* [TO DO]:
Going through the entries below, count each line that holds "repeat" and give only the total.

* [RECORDS SHOWN]:
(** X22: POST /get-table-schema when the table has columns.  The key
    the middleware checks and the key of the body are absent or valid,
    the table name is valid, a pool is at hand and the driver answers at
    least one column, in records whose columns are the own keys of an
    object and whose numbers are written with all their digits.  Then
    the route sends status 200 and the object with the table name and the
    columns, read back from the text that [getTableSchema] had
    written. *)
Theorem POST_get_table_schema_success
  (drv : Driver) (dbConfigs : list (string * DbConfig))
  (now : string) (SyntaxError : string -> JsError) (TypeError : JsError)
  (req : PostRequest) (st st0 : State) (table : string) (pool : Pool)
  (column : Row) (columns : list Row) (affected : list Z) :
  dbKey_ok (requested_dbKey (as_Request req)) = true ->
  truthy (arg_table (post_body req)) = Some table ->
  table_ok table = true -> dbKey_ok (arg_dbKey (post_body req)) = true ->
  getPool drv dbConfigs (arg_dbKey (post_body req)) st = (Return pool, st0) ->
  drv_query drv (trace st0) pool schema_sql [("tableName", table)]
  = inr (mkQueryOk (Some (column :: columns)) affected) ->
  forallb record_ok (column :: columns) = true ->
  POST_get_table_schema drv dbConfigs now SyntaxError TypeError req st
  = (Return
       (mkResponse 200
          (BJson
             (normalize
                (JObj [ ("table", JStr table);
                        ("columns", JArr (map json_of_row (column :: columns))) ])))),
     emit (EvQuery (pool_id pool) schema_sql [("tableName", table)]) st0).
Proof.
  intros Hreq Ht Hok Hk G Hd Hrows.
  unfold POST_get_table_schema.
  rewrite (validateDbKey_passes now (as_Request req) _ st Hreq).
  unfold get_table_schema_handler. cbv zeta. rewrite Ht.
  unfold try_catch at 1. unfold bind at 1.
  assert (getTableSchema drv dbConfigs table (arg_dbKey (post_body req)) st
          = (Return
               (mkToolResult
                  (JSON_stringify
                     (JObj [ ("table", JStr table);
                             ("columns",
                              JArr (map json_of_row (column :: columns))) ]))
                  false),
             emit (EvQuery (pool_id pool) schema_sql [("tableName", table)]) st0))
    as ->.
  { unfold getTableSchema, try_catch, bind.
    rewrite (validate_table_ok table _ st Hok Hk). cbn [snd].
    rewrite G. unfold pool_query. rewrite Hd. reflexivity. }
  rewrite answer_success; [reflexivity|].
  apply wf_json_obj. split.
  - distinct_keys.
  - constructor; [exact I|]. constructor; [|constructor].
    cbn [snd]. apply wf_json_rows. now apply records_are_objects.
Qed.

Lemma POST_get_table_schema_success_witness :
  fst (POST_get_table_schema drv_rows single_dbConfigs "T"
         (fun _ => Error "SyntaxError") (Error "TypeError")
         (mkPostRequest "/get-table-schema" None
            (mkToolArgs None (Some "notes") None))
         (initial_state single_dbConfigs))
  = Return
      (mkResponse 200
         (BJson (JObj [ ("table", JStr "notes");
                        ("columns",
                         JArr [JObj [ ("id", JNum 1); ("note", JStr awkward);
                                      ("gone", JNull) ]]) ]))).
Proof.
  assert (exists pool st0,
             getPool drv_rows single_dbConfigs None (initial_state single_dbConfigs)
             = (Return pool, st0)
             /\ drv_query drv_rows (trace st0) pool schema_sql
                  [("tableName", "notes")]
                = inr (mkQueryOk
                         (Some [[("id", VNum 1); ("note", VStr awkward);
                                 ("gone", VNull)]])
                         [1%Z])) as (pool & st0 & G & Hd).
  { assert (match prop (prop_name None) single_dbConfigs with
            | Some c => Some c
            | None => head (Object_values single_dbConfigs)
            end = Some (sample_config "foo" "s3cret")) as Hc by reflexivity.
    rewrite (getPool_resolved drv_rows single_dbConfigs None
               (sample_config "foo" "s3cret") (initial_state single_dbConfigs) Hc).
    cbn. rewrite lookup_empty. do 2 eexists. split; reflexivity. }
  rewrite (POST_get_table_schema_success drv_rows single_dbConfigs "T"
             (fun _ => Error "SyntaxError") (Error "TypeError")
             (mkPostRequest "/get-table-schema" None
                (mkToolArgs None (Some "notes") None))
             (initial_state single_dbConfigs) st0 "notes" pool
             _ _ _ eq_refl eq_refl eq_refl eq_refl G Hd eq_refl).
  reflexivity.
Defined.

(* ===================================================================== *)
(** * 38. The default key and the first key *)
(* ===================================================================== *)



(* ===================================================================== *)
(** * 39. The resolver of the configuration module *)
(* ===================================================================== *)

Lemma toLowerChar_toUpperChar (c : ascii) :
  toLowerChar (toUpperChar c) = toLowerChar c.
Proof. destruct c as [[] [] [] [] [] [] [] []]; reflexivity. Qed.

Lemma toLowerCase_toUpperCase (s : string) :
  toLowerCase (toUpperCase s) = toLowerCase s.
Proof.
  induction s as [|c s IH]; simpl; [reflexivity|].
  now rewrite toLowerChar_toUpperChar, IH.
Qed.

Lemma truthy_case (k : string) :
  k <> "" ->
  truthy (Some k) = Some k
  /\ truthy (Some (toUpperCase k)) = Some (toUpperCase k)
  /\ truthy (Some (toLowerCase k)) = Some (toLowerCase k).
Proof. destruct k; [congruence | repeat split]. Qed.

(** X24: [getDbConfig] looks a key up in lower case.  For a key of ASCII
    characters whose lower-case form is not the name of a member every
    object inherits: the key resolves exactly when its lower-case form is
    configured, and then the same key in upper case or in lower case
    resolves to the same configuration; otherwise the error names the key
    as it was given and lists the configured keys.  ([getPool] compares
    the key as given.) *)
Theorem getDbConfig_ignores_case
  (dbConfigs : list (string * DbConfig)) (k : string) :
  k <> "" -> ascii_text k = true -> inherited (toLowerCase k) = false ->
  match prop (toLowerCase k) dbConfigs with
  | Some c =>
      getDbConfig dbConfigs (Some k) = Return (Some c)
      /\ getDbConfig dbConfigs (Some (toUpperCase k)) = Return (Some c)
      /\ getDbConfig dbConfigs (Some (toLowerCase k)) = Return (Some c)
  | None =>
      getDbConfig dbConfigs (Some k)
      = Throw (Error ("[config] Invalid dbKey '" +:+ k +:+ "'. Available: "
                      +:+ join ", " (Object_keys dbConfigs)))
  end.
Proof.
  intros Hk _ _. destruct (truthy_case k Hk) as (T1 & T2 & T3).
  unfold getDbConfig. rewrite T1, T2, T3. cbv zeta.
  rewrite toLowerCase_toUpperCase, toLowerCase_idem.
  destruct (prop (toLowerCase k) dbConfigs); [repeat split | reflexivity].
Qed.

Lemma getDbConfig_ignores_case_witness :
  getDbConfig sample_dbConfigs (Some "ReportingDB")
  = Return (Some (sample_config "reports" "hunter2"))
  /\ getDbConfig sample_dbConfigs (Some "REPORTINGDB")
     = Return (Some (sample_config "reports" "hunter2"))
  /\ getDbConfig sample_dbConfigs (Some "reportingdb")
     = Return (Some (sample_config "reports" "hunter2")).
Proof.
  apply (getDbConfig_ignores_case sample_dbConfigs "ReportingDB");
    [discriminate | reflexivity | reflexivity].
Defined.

==

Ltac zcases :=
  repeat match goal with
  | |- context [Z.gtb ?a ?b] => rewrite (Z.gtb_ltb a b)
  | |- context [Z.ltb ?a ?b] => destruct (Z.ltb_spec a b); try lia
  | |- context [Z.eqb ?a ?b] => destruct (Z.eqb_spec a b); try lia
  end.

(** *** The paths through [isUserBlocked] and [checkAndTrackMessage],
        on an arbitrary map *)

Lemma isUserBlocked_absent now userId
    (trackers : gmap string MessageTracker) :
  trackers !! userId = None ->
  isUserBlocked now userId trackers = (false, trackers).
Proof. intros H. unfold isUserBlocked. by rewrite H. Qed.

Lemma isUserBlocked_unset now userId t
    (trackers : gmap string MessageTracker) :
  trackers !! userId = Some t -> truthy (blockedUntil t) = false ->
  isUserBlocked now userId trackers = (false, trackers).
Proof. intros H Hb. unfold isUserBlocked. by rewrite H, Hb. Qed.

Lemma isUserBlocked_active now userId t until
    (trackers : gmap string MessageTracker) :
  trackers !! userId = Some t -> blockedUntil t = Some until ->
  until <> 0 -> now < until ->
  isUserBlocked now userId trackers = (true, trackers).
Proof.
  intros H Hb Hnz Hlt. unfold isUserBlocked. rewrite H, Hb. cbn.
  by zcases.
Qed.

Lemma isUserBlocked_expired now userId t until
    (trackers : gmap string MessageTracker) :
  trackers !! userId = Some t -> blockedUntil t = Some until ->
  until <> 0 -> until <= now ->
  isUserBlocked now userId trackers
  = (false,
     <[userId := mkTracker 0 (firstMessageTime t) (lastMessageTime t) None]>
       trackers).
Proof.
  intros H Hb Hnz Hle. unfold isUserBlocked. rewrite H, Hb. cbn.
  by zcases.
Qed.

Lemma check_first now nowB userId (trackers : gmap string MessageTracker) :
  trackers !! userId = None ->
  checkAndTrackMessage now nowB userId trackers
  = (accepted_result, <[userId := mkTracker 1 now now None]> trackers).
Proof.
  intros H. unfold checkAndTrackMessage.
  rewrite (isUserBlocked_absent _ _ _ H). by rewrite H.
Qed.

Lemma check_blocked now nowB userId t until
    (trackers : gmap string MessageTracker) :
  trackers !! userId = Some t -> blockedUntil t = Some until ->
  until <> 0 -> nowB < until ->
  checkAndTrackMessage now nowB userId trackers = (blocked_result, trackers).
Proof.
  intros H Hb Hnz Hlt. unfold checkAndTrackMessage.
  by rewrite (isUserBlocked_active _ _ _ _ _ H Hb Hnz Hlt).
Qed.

* [EXERCISE OUTPUT]:
3